CSC-20067 - Machine Learning
Coordinator: Allison Gardner Tel: +44 1782 7 33989
Lecture Time: See Timetable...
Level: Level 5
Credits: 15
Study Hours: 150
School Office: 01782 733075

Programme/Approved Electives for 2024/25

None

Available as a Free Standing Elective

No

Co-requisites

None

Prerequisites

None

Barred Combinations

None

Description for 2024/25


Aims
To provide an introduction to the concepts of statistical data analysis and machine learning. The module provides in-depth training in the use of machine learning tool kits in Python to analyse real world data and to deliver valuable insight that can be used to provide business services.
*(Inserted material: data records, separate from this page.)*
(* ===== verification/Prelude.v ===== *)
(** * A verified model of the 3D-Render-Engine software pipeline

    The repository (src/VectorMatrix.h, src/main.cpp) renders a triangle
    mesh with a painter's algorithm.  Its parts, leaf first:

    - the vector library ([struct vector3D], VectorMatrix.h lines 3-107):
      homogeneous 4-component vectors, [operator+ - * /], [vDotProduct],
      [vCrossProduct], [vLength], [vNormalise];
    - the matrix library ([struct mat4x4], lines 18-286): zero-initialised
      4x4 arrays, [operator*], the builders [mIdentity], [mRotateX/Y/Z],
      [mTranslate], [mProject], [mPointAt], [mQuickInverse], and the free
      function [vectorMatrixProduct] (row-vector convention [v' = v . M]);
    - the plane clipper ([vectorIntersectsPlane], [Triangle_ClipAgainstPlane],
      lines 288-406): clips one triangle against one half-space into 0, 1
      or 2 triangles;
    - the mesh loader ([mesh::LoadFromObjectFile], lines 115-148): reads
      [v] and [f] lines of an OBJ file into the mesh's triangles;
    - the per-triangle transform stage (main.cpp lines 148-229): world
      transform, normal and back-face test, flat lighting, view transform,
      near-plane clip, projection, perspective divide, screen mapping;
    - the frame assembler (main.cpp lines 232-288): depth sort by average z
      and clipping against the four screen edges with a FIFO queue;
    - the frame loop (main.cpp lines 14-139, 289): the camera moved by the
      keyboard and turned by the mouse, [matView] from [mPointAt] and
      [mQuickInverse], the window events, then the two stages above.

    The loader runs once; every frame the loop computes the camera and the
    matrices, the transform stage turns each mesh triangle into 0, 1 or 2
    candidates (calling the clipper against the near plane), and the
    assembler sorts the candidates and clips each against the screen edges
    (calling the clipper four times); the result is drawn.

    ** Files and what they model

    - [Prelude] (this file): the scalar model, the interface [Libm] to the
      C maths library with its laws [LibmLaws] and an executable instance,
      the option monad with its notation in [render_scope], the helper
      lemmas on [Q] shared by all components, the hint databases.
    - [Vector]: [Module Vector3D], the record [vector3D] with the source's
      fields x y z w and one definition per member function; the
      componentwise equivalences [veq] and [veq3] with [Proper] instances.
    - [Matrix]: [Module Mat4], [mat4x4] as a function from row and column
      to [Q], each builder as the sequence of entry writes of the source,
      [mat_mul] as the two nested loops of [operator*].
    - [Clip]: [Module Clipper], [triangle] and [color], the clipper with the
      reference parameter [plane_n] of [vectorIntersectsPlane] threaded as
      an explicit result (the source normalises the caller's copy again on
      every call), and the missing default branch as the error value [None].
    - [Mesh]: [Module ObjLoader], the loader over the characters of the
      file, with [getline] and the stream extractions as libstdc++ performs
      them; its outcome is a value, undefined behaviour, or divergence.
    - [Screen]: [Module Assembler], the depth sort (Stdlib's merge sort on
      the comparator of the source's lambda) and the queue loop of the
      screen-edge clipping, with its reference definition.
    - [Pipeline]: [Module Render], the per-triangle stage and the frame.
    - [Frame]: [Module MainLoop], the loop-carried state, one iteration as
      a function of the frame's inputs (elapsed time, keys, mouse, events),
      the loop over a finite sequence of frames, and the reachable states
      as an inductive step relation.

    ** Scalars

    A C++ [float] is modelled by an exact rational [Q]: every finite float
    is a dyadic rational, and [+ - * /] are modelled without rounding.
    Division by zero gives [0] in [Q] (a float gives an infinity or NaN);
    the theorems therefore carry the hypotheses under which the source
    divides by non-zero values (see below).  At one place the two agree
    without a hypothesis: a degenerate triangle's NaN normal and the zero
    vector of the model both fail the back-face test [< 0], so both cull
    the triangle.  The transcendental
    functions of <math.h> ([sqrtf], [sinf], [cosf], [tanf], [asin]) are the
    interface [Libm]; the theorems assume only the laws they need
    ([LibmLaws]: [sqrtf] respects [==] and is positive on positive
    arguments) or a pointwise hypothesis at the input they use
    ([sin^2 + cos^2 = 1], an exact square root), which keeps every
    hypothesis satisfiable.  [libm_approx] is an executable instance used
    by the witnesses.  Float constants such as [0.1f] are their decimal
    values.

    ** Where the model leaves the source, and the hypotheses that close the gap

    - [x / 0]: [vdiv], [vNormalise], [vectorIntersectsPlane],
      [project_vertex] and [face_normal] divide exactly, with [x / 0 = 0].
      The clipper's theorems assume a non-zero plane normal
      ([Clip.Clipper.nonzero_normal]); the projection theorems assume
      [tanf] of half the field of view non-zero, [far <> near] and, for a
      single vertex, a non-zero depth; the frame loop's safety theorem
      assumes [Resized] events with non-zero sides ([resize_ok]).
    - Float parsing: the loader's [extract_float] yields the exact decimal
      value, where [strtof] rounds to 24 bits; the round trip is stated for
      integer coordinates of magnitude at most [2^24], which are exact.
    - [(sf::Uint8)f] outside [[0, 255]] is undefined in C++; the model
      wraps modulo 256, and the colour theorems show where the value is in
      range.
    - The SFML view, which keeps 800 x 600 coordinates after a resize, is
      not modelled: screen-coordinate theorems speak of the pipeline's
      [fScreenWidth] and [fScreenHeight].

    ** Theorems (by group)

    - Clipper: the four cases are exhaustive (no fall-through) and refine a
      reference clipper; each case's result, pinned to the crossing points
      [cut] of the named edges, with the area of the two-inside split; every
      emitted vertex on the kept side and inside every half-space
      containing the input.
    - Assembler: the queue loop equals the per-edge reference, at most 16
      triangles per input, every vertex drawn in the screen rectangle, the
      frame is a depth-sorted permutation clipped in order.
    - Render: the perspective divide is never by a [w] below the near
      distance, back-facing and reversed triangles are culled, colour
      channels stay in range, every frame is on screen for any [mProject]
      projection, the view axis maps to the screen centre.
    - ObjLoader: termination of the loop for the fuel chosen, a print/load
      round trip, the loop invariant, undefined behaviour on a bad index,
      divergence on a long line, [v] followed by a letter ([vn], [vt])
      taken as the vertex [(0,0,0)].
    - MainLoop: the camera basis is orthonormal, the view lags the camera
      movement (the target is stale), the mouse guard keeps [asin] in its
      domain, every frame of a run from a reachable state draws on screen,
      [matProj] always matches the aspect ratio, [Closed] ends the loop
      (events after it are not polled, as [sf::Window::pollEvent] returns
      [false] once the window is closed).
    - Matrix: the composition order of [operator*], the quick inverse of a
      rigid transform, the depth range of the projection.

    ** Recursion and bounds

    The screen-edge queue loop is a [Fixpoint] on the source's own counter
    [nNewTriangles] ([Screen.clip_queue]); the loader's [while] loop runs
    on fuel [length file + 1], which is enough because every iteration
    that continues consumes at least one character (theorem
    [LoadFromObjectFile_terminates], and [load_lines_fuel]: any two fuels
    above the file's length give the same outcome); the
    frame loop is modelled on finite sequences of frames.  The bound [16]
    of the screen pass follows from each edge at most doubling the queue.
    Colour channels are [sf::Uint8]: [Pipeline.Render.uint8_of_float]
    truncates towards zero and wraps modulo 256; face indices are [int]s
    checked against [[INT_MIN, INT_MAX]] as the extraction does.

    ** What modelling showed

    - [mPointAt] computes [newUp = a - up] where the spec has [up - a].
    - [Triangle_ClipAgainstPlane] has no [return] after its four cases;
      the fall-through is unreachable.
    - The lighting converts [dp * 150] to [sf::Uint8] before its clamp;
      with [dp <= 1] the conversion is in range.
    - The projection maps view depth [[near, far]] onto [[0, 1]].
    - The loader loops for ever on a line of 128 characters or more,
      loads [vn] and [vt] lines as vertices [(0,0,0)], and reaches
      undefined behaviour on [f 1/1 2/2 3/3] and on a bad index.
    - The target of [mPointAt] is computed before the camera moves: the
      up arrow tilts the view, and [W] held through a long frame turns it
      round.
    - A [Resized] event with a zero side makes the aspect ratio [0 / 0];
      the view is not updated after a resize (the comment of main.cpp
      line 133).

    ** Not modelled

    SFML window creation, clearing, drawing and display, the clock, the
    keyboard and the mouse are I/O: their values are a frame's inputs and
    the triangle list handed to [window.draw] is its output.  The file
    system is reduced to the file's contents ([None] when it cannot be
    opened).  Float rounding is not modelled (see Scalars and the list
    of gaps above).
*)

From Stdlib Require Import QArith Qround Lqa Setoid Morphisms List ZArith Lia Sorted.
Import ListNotations.

Declare Scope render_scope.
Delimit Scope render_scope with render.
Open Scope Q_scope.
Intended Learning Outcomes

explain the fundamental vocabulary and concepts in machine learning: 1
apply machine learning to data using packages such as Scikit-Learn: 1
develop a complete data science project workflow which demonstrates understanding of ethical design: 1
evaluate algorithmic decision-making for bias and explainability using performance metrics and fairness testing: 1

Study hours

20 hours of practical: 10 x 2 hour practical sessions
10 hours of online lectures
20 hours coursework preparation
100 hours independent learning

School Rules

None

Description of Module Assessment

1: Report weighted 100%
Structured report outlining planning, implementation and evaluation of a data science project
A 3000 word report of a data science project where learners are asked to develop a machine learning model to analyse and evaluate a data set. As part of the project the learners should design a workflow and demonstrate understanding and application of ethical design concepts throughout, including exploratory analysis and testing for bias and explainability.